**EXERCISE DESCRIPTION:** Would you repeat exactly the part of the listing below that runs from the line containing "of the same number (U+0000 .. U+00FF);" down to the line containing "honey_available v = false ->", inclusive, and nothing else?

**SUPPLIED DATA:**
★ ★ ★ ★

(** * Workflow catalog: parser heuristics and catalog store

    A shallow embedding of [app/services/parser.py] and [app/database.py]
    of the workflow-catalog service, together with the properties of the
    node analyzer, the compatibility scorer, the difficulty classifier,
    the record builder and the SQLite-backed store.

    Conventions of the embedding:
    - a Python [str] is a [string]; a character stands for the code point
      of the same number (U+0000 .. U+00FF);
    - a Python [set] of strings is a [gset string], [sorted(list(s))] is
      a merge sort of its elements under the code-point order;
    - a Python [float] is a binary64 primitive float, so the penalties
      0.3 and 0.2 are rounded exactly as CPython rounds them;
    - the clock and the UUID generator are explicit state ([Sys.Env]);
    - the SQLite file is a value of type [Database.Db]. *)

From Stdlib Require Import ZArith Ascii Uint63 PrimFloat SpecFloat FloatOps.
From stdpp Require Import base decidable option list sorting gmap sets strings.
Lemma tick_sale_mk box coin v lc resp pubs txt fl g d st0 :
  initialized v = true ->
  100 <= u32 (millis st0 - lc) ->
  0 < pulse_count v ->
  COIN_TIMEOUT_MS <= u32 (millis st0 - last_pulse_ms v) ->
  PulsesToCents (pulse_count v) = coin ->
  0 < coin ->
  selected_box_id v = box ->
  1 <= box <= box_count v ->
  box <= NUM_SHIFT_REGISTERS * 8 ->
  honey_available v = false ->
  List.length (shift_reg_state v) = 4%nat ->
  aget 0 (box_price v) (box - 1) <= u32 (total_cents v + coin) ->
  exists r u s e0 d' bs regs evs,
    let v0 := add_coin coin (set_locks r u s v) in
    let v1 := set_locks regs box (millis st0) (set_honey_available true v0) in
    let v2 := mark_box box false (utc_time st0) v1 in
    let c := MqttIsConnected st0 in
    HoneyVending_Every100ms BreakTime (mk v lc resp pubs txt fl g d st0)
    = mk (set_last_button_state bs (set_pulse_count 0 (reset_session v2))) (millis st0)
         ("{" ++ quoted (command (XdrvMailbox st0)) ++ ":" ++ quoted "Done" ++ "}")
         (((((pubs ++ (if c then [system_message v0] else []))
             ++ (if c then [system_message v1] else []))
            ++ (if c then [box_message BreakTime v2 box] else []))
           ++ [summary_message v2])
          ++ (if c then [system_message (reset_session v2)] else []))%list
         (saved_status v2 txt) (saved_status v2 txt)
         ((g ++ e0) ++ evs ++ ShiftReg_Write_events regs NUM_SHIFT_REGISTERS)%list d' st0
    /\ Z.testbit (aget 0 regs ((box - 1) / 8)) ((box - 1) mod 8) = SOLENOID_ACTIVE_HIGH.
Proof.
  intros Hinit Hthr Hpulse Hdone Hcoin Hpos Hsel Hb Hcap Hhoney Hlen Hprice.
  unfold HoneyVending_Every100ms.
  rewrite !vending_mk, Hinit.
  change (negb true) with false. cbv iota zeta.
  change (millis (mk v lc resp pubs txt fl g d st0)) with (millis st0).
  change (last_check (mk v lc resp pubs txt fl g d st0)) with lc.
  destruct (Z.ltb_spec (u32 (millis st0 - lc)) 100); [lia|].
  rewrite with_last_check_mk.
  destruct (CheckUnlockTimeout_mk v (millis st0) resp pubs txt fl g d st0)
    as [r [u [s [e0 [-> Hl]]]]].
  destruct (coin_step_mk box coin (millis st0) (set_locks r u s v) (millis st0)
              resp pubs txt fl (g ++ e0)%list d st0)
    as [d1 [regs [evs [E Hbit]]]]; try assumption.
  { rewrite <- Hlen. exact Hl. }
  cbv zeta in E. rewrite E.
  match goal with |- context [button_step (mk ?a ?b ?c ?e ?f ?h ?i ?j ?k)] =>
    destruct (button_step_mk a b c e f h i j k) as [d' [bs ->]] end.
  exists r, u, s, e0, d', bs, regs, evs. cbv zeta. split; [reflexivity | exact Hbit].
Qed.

★ ★ ★ ★

**SOLUTION:**
      of the same number (U+0000 .. U+00FF);
    - a Python [set] of strings is a [gset string], [sorted(list(s))] is
      a merge sort of its elements under the code-point order;
    - a Python [float] is a binary64 primitive float, so the penalties
      0.3 and 0.2 are rounded exactly as CPython rounds them;
    - the clock and the UUID generator are explicit state ([Sys.Env]);
    - the SQLite file is a value of type [Database.Db]. *)

From Stdlib Require Import ZArith Ascii Uint63 PrimFloat SpecFloat FloatOps.
From stdpp Require Import base decidable option list sorting gmap sets strings.
Lemma tick_sale_mk box coin v lc resp pubs txt fl g d st0 :
  initialized v = true ->
  100 <= u32 (millis st0 - lc) ->
  0 < pulse_count v ->
  COIN_TIMEOUT_MS <= u32 (millis st0 - last_pulse_ms v) ->
  PulsesToCents (pulse_count v) = coin ->
  0 < coin ->
  selected_box_id v = box ->
  1 <= box <= box_count v ->
  box <= NUM_SHIFT_REGISTERS * 8 ->
  honey_available v = false ->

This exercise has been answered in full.